No substitute

20 April 2000
No substitute

Perched at the top end of Wandsworth's East Hill, in London, Ditto is a recent restaurant addition to the capital's genteel south-western suburb. But there is no cloying gentility about the 70-seat eaterie, whose clean, modern lines declare it a sophisticate of the modern dining scene.

"We're aiming at the top end of the brasserie market," says head chef Calum Watson, a finalist in this year's National Chef of the Year competition. It's no surprise, then, to find the evening à la carte menu carrying all the usual suspects of modern anglo-european cuisine.

Risottos, terrines, soups, braised and grilled meat and poultry dishes and a number of fish options - all made with, and accompanied by, fresh seasonal produce - grace the nine-choice course levels: spinach, leeks, woodland mushrooms, fennel, cabbage, duck and salmon are all utilised.

"I play about with the menu all the time, probably changing two starters and a main course a week," says Inverness-born Watson, a shareholder in the venture, who heads a six-strong brigade. The hallmarks of his menu are gutsy, straightforward dishes such as a main course of twice-cooked shank of lamb served with creamed celeriac mash (£10.50).
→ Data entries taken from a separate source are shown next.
(* ===== verification/Apps.v ===== *)
(** * The applications ([apps/])

    What an application does to the outside world is its [log] calls; a call
    is the bytes it passes.  A string literal is its bytes with the final
    NUL, an array on the stack is a list whose first contents are a
    parameter, and an access outside of it is [None]. *)

From Stdlib Require Import Ascii String.
From S2P Require Import Prelude MemoryH Mem StringC Vsprintf.

(** ** [app.h] *)

Definition put (l : list Z) (i v : Z) : option (list Z) :=
  assert* (0 <=? i) && (i <? length l) in Some (<[Z.to_nat i := v]> l).

Definition get (l : list Z) (i : Z) : option Z := assert* 0 <=? i in l !! Z.to_nat i.

(** [syscall(__NR_log, ...)] of these bytes, after the calls [logs]. *)
Definition syscall_log (logs : list (list Z)) (bytes : list Z) : list (list Z) := logs ++ [bytes].

Definition text_round (text : list Z) (length : Z) : option (Z + Z) :=
  let* c := get text length in
  Some (if c =? 0 then inr length else inl (length + 1)).

Definition log_text (text : list Z) (logs : list (list Z)) : option (list (list Z)) :=
  let* length := iter (length text) (text_round text) 0 in
  Some (syscall_log logs (take (Z.to_nat length) text)).

(** The three loops of [log_value]. *)
Definition label_round (label : list Z) (s : Z * list Z) : option ((Z * list Z) + (Z * list Z)) :=
  let '(length, buffer) := s in
  let* c := get label length in
  if negb (c =? 0) && (length <? 74) then
    let* buffer := put buffer length c in
    Some (inl (length + 1, buffer))
  else Some (inr (length, buffer)).

Definition digits_round (s : Z * Z * list Z) : option ((Z * Z * list Z) + (Z * list Z)) :=
  let '(value, count, digits) := s in
  let* digits := put digits count (u8 (48 + value mod 10)) in
  let value := value / 10 in
  Some (if value =? 0 then inr (count + 1, digits) else inl (value, count + 1, digits)).

Definition number_round (digits : list Z) (s : Z * Z * list Z) : option ((Z * Z * list Z) + (Z * list Z)) :=
  let '(length, count, buffer) := s in
  if count =? 0 then Some (inr (length, buffer))
  else
    let* d := get digits (count - 1) in
    let* buffer := put buffer length d in
    Some (inl (length + 1, count - 1, buffer)).

(** [buffer] and [digits] are what the arrays hold at first. *)
Definition log_value (buffer digits label : list Z) (value : Z) (logs : list (list Z)) : option (list (list Z)) :=
  let* '(length, buffer) := iter 96 (label_round label) (0, buffer) in
  let* '(count, digits) := iter 96 digits_round (value, 0, digits) in
  let* '(length, buffer) := iter 96 (number_round digits) (length, count, buffer) in
  let* buffer := put buffer length 10 in
  Some (syscall_log logs (take (Z.to_nat (length + 1)) buffer)).

(** ** The programs *)

Definition literal (s : String.string) : list Z := bytes_of s ++ [0].

Section programs.

(** What the stack holds when [log_value] is called for a value. *)
Context (buffer digits : Z -> list Z).

Definition value_of (label : String.string) (value : Z) (logs : list (list Z)) : option (list (list Z)) :=
  log_value (buffer value) (digits value) (literal label) value logs.

(** [checksum.c]; the state is [number], [checksum] and the calls. *)
Definition checksum_round (s : Z * Z * list (list Z)) : option ((Z * Z * list (list Z)) + (Z * list (list Z))) :=
  let '(number, checksum, logs) := s in
  if number <? 4000000 then
    let checksum := u32 (checksum + Z.land number 255) in
    let* logs := if u32 (number + 1) mod 1000000 =? 0 then value_of "checksum progress=" (u32 (number + 1)) logs else Some logs in
    Some (inl (u32 (number + 1), checksum, logs))
  else Some (inr (checksum, logs)).

Definition checksum_main : option (Z * list (list Z)) :=
  let* logs := log_text (literal "checksum start
") [] in
  let* '(checksum, logs) := iter (rounds 4000000) checksum_round (0, 0, logs) in
  let* logs := value_of "checksum result=" checksum logs in
  Some (if checksum =? 510000000 then 0 else 1, logs).

(** [sequence.c] *)
Definition sequence_round (s : Z * Z * list (list Z)) : option ((Z * Z * list (list Z)) + (Z * list (list Z))) :=
  let '(number, total, logs) := s in
  if number <=? 3000000 then
    let total := u64 (total + number) in
    let* logs := if number mod 1000000 =? 0 then value_of "sequence progress=" number logs else Some logs in
    Some (inl (u64 (number + 1), total, logs))
  else Some (inr (total, logs)).

Definition sequence_main : option (Z * list (list Z)) :=
  let* logs := log_text (literal "sequence start
") [] in
  let* '(total, logs) := iter (rounds 3000000) sequence_round (1, 0, logs) in
  let* logs := value_of "sequence result=" total logs in
  Some (if total =? 4500001500000 then 0 else 1, logs).

(** [primes.c]: the loop over the divisors, and the loop over the
    candidates. *)
Definition divisor_round (candidate divisor : Z) : option (Z + bool) :=
  if u32 (divisor * divisor) <=? candidate then
    if candidate mod divisor =? 0 then Some (inr false) else Some (inl (u32 (divisor + 1)))
  else Some (inr true).

Definition is_prime (candidate : Z) : option bool := iter (rounds 100000) (divisor_round candidate) 2.

Definition primes_round (s : Z * Z * list (list Z)) : option ((Z * Z * list (list Z)) + (Z * list (list Z))) :=
  let '(candidate, count, logs) := s in
  if candidate <=? 100000 then
    let* prime := is_prime candidate in
    let count := u32 (count + if (prime : bool) then 1 else 0) in
    let* logs := if candidate mod 25000 =? 0 then value_of "primes progress=" candidate logs else Some logs in
    Some (inl (u32 (candidate + 1), count, logs))
  else Some (inr (count, logs)).

Definition primes_main : option (Z * list (list Z)) :=
  let* logs := log_text (literal "primes start
") [] in
  let* '(count, logs) := iter (rounds 100000) primes_round (2, 0, logs) in
  let* logs := value_of "primes result=" count logs in
  Some (if count =? 9592 then 0 else 1, logs).

End programs.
Dishes using cheaper cuts of meat, such as the shank, also appear on the set-course menu (two courses £10 or £14.50, three courses £14.50 or £18.50 for lunch or dinner, respectively), a recent example being honey-glazed pork belly accompanied by pea purée and a balsamic sauce. "Cheaper cuts of meat bring out the best in a chef," says Watson.

Selling well on the carte menu at the moment are starters of smoked haddock fish cake with tomato basil dressing (£4.95), glazed goats' cheese, Mediterranean roulade and sun-dried tomato pesto (£6.25) and woodland mushroom and spinach risotto (£5.25). The latter two are particularly popular with women diners, drawn mostly from Wandsworth's prime residential quarter on to which Ditto backs.
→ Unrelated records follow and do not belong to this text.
(** The exit status that a task's actions leave in its entry. *)
Definition exited (acts : list action) (e : Z) : Z :=
  foldl (fun e a => match a with AExit status => status | _ => e end) e acts.

Definition all_done : list event := [Print "ALL APPS DONE
" []].

(** The actions of application [i] in a run. *)
Definition of_app (i : Z) (ls : list (Z * action)) : list action := snd <$> filter (fun x => x.1 = i) ls.

(** ** The invariant *)

(** An application is runnable as long as its program is not finished. *)
Record sys_wf (s : system) : Prop := {
  s_progs : length (progs s) = 3%nat;
  s_ok p : p ∈ progs s -> program_ok p;
  s_left i p : 0 <= i < APP_COUNT -> progs s !! Z.to_nat i = Some p -> is_runnable (tasks (core s)) i <-> p <> [];
}.

Record sys_ok (s : system) : Prop := {
  s_kernel : kernel_ok (core s);
  s_wf : sys_wf s;
}.

(** ** Console lemmas *)

Lemma console_app a b : console (a ++ b) = console a ++ console b.
Proof. apply filter_app. Qed.

Lemma console_hidden l : Forall (fun e => shown e = false) l -> console l = [].
Proof. induction 1 as [|e l He Hl IH]; [done|]. unfold console in *. rewrite filter_cons, decide_False; [done|congruence]. Qed.

Lemma console_all l : Forall (fun e => shown e = true) l -> console l = l.
Proof. induction 1 as [|e l He Hl IH]; [done|]. unfold console in *. rewrite filter_cons, decide_True by done. by rewrite IH. Qed.

Lemma console_action x : console (action_events x) = action_events x.
Proof.
  apply console_all. destruct x as [i [text| |status|esr far elr]]; cbn [action_events]; [|by repeat constructor..].
  apply Forall_fmap, Forall_true. done.
Qed.

Lemma console_saved c i t r k : console (trace (saved c i t r k)) = console (trace k).
Proof.
  unfold saved. destruct (observed t); cbn [trace emit_to set_task set_tasks]; rewrite console_app.
  - by rewrite app_nil_r.
  - rewrite (console_hidden (trap_events c i r)) by (by repeat constructor). by rewrite app_nil_r.
Qed.

Lemma console_ticked c k : console (trace (ticked c k)) = console (trace k).
Proof.
  cbn [trace ticked set_timer_ctl emit_to]. rewrite console_app, (console_hidden (_ ++ _)); [by rewrite app_nil_r|by repeat constructor].
Qed.

Lemma console_scheduled k o k' : scheduled k = (o, k') ->
  console (trace k') = console (trace k) ++ match o with inl _ => [] | inr _ => all_done end.
Proof.
  unfold scheduled. destruct (turn _ _); intros [= <- <-]; cbn [trace set_timer_ctl emit_to set_current]; rewrite console_app; f_equal.
Qed.

(** ** Steps by kind *)

Lemma bytes_at_inj m a bs cs : length bs = length cs -> bytes_at m a bs -> bytes_at m a cs -> bs = cs.
Proof.
  intros Hl Hb Hc. apply list_eq_same_length with (n := length bs); [done|done|]. intros i x y _ Hx Hy.
  specialize (Hb _ _ Hx). specialize (Hc _ _ Hy). congruence.
Qed.

Section step.
Context (k : kernel) (m : mem) (c : cpu) (r : pt_regs) (t : task_struct).
Hypothesis (Hk : kernel_ok k) (Hin : interrupted k m c r t).

Lemma entered_ok : kernel_ok (set_ram m k).
Proof using Hk Hin. destruct Hk as [[? ? ? ?] ?], Hin. by split. Qed.

Lemma trap_here irq : exists o k', trap c r irq (set_ram m k) = Some (o, k') /\
  trap_effect c r irq (set_ram m k) t o k' /\ trap_outcome c r irq (set_ram m k) t o k'.
Proof using Hk Hin.
  pose proof entered_ok as Hok. destruct (trap_result c r irq (set_ram m k) Hok (in_regs _ _ _ _ _ Hin)) as (t' & o & k' & Hat & Ht & E & He).
  assert (t' = t) as -> by (pose proof (in_task _ _ _ _ _ Hin) as Hat'; unfold task_at in *; cbn [tasks set_ram] in Hat; cbn [current set_ram] in Hat; congruence).
  exists o, k'. split; [done|]. split; [done|]. apply trap_effect_ok; (done || apply Hin).
Qed.

Lemma current_entry : tasks k !! Z.to_nat (current k) = Some t /\ (Z.to_nat (current k) < length (tasks k))%nat /\ runnable t = true.
Proof using Hk Hin.
  pose proof (task_at_lookup _ _ _ (in_task _ _ _ _ _ Hin)) as Ht. split; [done|]. split; [by eapply lookup_lt_Some|].
  destruct (k_running _ Hk) as [_ (t' & Ht' & Hr)]. congruence.
Qed.

(** An interrupt of the timer or a spurious one: some application goes on. *)
Lemma interrupt_ok irq o k' : irq <> 0 -> icc_iar1_el1 c = 30 \/ spurious c -> trap c r irq (set_ram m k) = Some (o, k') ->
  exists j t', o = inl j /\ kernel_ok k' /\ tasks k' = <[Z.to_nat (current k) := t']> (tasks k) /\ runnable t' = true /\ exit_code t' = exit_code t /\
    console (trace k') = console (trace k).
Proof using Hk Hin.
  intros Hi Hiar E. destruct (trap_here irq) as (o' & k2 & E' & He & Ho). rewrite E in E'. injection E' as <- <-.
  destruct current_entry as (Ht & Hlt & Hrt). pose proof (in_entry _ _ _ _ _ Hin) as Hb.
  destruct He as [|_ _ Hsp|_ _ Hsp Hne|o k' _ _ Htick Hs| | | |]; try congruence.
  - exists (current k), (set_observed (set_regs r t)). destruct Ho as (? & _ & Hok & _). split_and!; try done.
    rewrite console_saved. done.
  - destruct Hiar; done.
  - assert (Et : tasks k' = <[Z.to_nat (current k) := set_observed (set_regs r t)]> (tasks k)) by (unfold scheduled in Hs; destruct (turn _ _); by injection Hs as <- <-).
    pose proof (console_scheduled _ _ _ Hs) as Hc. rewrite console_ticked, console_saved in Hc. cbn [trace set_ram] in Hc.
    destruct o as [j|h].
    + exists j, (set_observed (set_regs r t)). destruct Ho as (? & _ & Hok & _). rewrite app_nil_r in Hc. split_and!; done.
    + exfalso. destruct h; [by destruct Ho as [[? _]|(_ & _ & ?)]; [congruence|lia]|]. destruct Ho as (_ & _ & _ & Hnone).
      apply (Hnone (current k)). split; [apply Hk|]. exists (set_observed (set_regs r t)). by rewrite Et, list_lookup_insert_eq.
Qed.

(** A call of [log] with a text of its own: exactly the text is printed. *)
Lemma log_ok text o k' : 0 < length text <= LOG_LIMIT -> calls c m r t (ALog text) -> trap c r 0 (set_ram m k) = Some (o, k') ->
  exists t', o = inl (current k) /\ kernel_ok k' /\ current k' = current k /\ tasks k' = <[Z.to_nat (current k) := t']> (tasks k) /\
    runnable t' = true /\ exit_code t' = exit_code t /\ console (trace k') = console (trace k) ++ action_events (current k, ALog text).
Proof using Hk Hin.
  intros Hlen (Hsvc & p & E8 & E0 & E1 & Hown & Hbytes) E. destruct (trap_here 0) as (o' & k2 & E' & He & Ho). rewrite E in E'. injection E' as <- <-.
  destruct current_entry as (Ht & Hlt & Hrt). pose proof (in_entry _ _ _ _ _ Hin) as Hb.
  destruct He as [| | | |? ? _ _ Hn|x0 ? ? _ _ _ H8|x0 x1 v es _ _ _ _ H0 H1 Hlog|n _ _ _ H8 Hn]; try congruence.
  { rewrite E8 in H8. discriminate. }
  rewrite E0 in H0. rewrite E1 in H1. injection H0 as <-. injection H1 as <-.
  eexists. split; [done|]. destruct Ho as (t' & [Et _ _ _] & Hok & Hcur & _). split; [done|]. split; [done|].
  split; [cbn; apply list_insert_insert_eq|]. split; [done|]. split; [done|].
  cbn [trace set_task set_tasks emit_to]. rewrite console_app, console_saved. cbn [trace set_ram]. f_equal.
  destruct Hlog as [|Hz| |text' _ _ Hl Htext]; [lia|lia|done|].
  assert (text' = text) as -> by (apply (bytes_at_inj m (__va p)); (done || lia)). by rewrite <- (console_action (current k, ALog text)).
Qed.

(** A call of [exit]: the next application goes on, or there is none. *)
Lemma exit_ok status o k' : - 2 ^ 63 <= status < 2 ^ 63 -> calls c m r t (AExit status) -> trap c r 0 (set_ram m k) = Some (o, k') ->
  exists t', tasks k' = <[Z.to_nat (current k) := t']> (tasks k) /\ runnable t' = false /\ exit_code t' = status /\
    console (trace k') = console (trace k) ++ action_events (current k, AExit status) ++ match o with inl _ => [] | inr _ => all_done end /\
    match o with
    | inl j => kernel_ok k'
    | inr h => h = Idle /\ timer_ctl k' = 0 /\ forall j, ~ is_runnable (tasks k') j
    end.
Proof using Hk Hin.
  intros Hst (Hsvc & E8 & E0) E. destruct (trap_here 0) as (o' & k2 & E' & He & Ho). rewrite E in E'. injection E' as <- <-.
  pose proof (in_entry _ _ _ _ _ Hin) as Hb.
  destruct He as [| | | |? ? _ _ Hn|x0 o k' _ _ _ _ H0 Hs|x0 x1 v es _ _ _ H8|n _ _ _ H8 _ Hn]; try congruence.
  2:{ rewrite E8 in H8. discriminate. }
  rewrite E0 in H0. injection H0 as <-. eexists. split_and!.
  - unfold scheduled in Hs. destruct (turn _ _); injection Hs as <- <-; cbn; apply list_insert_insert_eq.
  - done.
  - cbn. unfold swrap, u64. change (2 ^ (64 - 1)) with (2 ^ 63). rewrite Zplus_mod_idemp_l. rewrite Z.mod_small; lia.
  - rewrite (console_scheduled _ _ _ Hs). cbn [trace set_task set_tasks emit_to]. rewrite console_app, console_saved. cbn [trace set_ram current].
    rewrite <- app_assoc. do 2 f_equal.
  - destruct o as [j|[|]].
    + by destruct Ho as (_ & _ & ? & _).
    + destruct Ho as [[? _]|[? _]]; congruence.
    + by destruct Ho as (_ & _ & ? & ?).
Qed.

(** A refused call: nothing is printed. *)
Lemma refused_ok o k' : calls c m r t ARefused -> trap c r 0 (set_ram m k) = Some (o, k') ->
  exists t', o = inl (current k) /\ kernel_ok k' /\ current k' = current k /\ tasks k' = <[Z.to_nat (current k) := t']> (tasks k) /\
    runnable t' = true /\ exit_code t' = exit_code t /\ console (trace k') = console (trace k).
Proof using Hk Hin.
  intros (Hsvc & n & E8 & Hne & Hlogn) E. destruct (trap_here 0) as (o' & k2 & E' & He & Ho). rewrite E in E'. injection E' as <- <-.
  destruct current_entry as (Ht & Hlt & Hrt). pose proof (in_entry _ _ _ _ _ Hin) as Hb.
  destruct He as [| | | |? ? _ _ Hn|x0 ? ? _ _ _ H8|x0 x1 v es _ _ _ H8 H0 H1 Hlog|n' _ _ _ H8 Hn]; try congruence.
  - eexists. split; [done|]. destruct Ho as (_ & _ & Hok & Hcur & _). split; [done|]. split; [done|].
    split; [cbn; apply list_insert_insert_eq|]. split; [done|]. split; [done|].
    cbn [trace set_task set_tasks emit_to]. rewrite console_app, console_saved. cbn [trace set_ram].
    assert (n = __NR_log) as -> by congruence. destruct (Hlogn eq_refl) as (p & l & E0 & E1 & Href).
    rewrite E0 in H0. rewrite E1 in H1. injection H0 as <-. injection H1 as <-.
    destruct Hlog as [| | |text' Hl Hown _ _]; [by rewrite app_nil_r..|]. exfalso. destruct Href as [|[|]]; (done || lia).
  - eexists. split; [done|]. destruct Ho as (_ & _ & Hok & Hcur & _). split; [done|]. split; [done|].
    split; [cbn; apply list_insert_insert_eq|]. split; [done|]. split; [done|]. cbn [trace set_task set_tasks]. by rewrite console_saved.
Qed.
Local business people are also regulars at the restaurant, which is currently serving 70 weekend evening covers (50-60 mid week) and drawing an average spend per head of £27 with wine. Main-course success stories with these customers have been such dishes as a suprême of Scottish salmon, roasted fennel, sauce vierge (£11.50) and a confit duck leg accompanied by cabbage braised in cider, butter and honey, served with smoked bacon and olive jus (£12.25).

Desserts, cannily pitched by Watson to include the chocolate, comfort-zone and palate-cleansing concoctions so beloved by British diners, include a trio comprising tasters of three full options: a chocolate marquise, lemon tart, and bread and banana butter pudding (£6.50). A menu must-do - the modern-day brûlée - appears in cappuccino form (£4.25) served before coffee.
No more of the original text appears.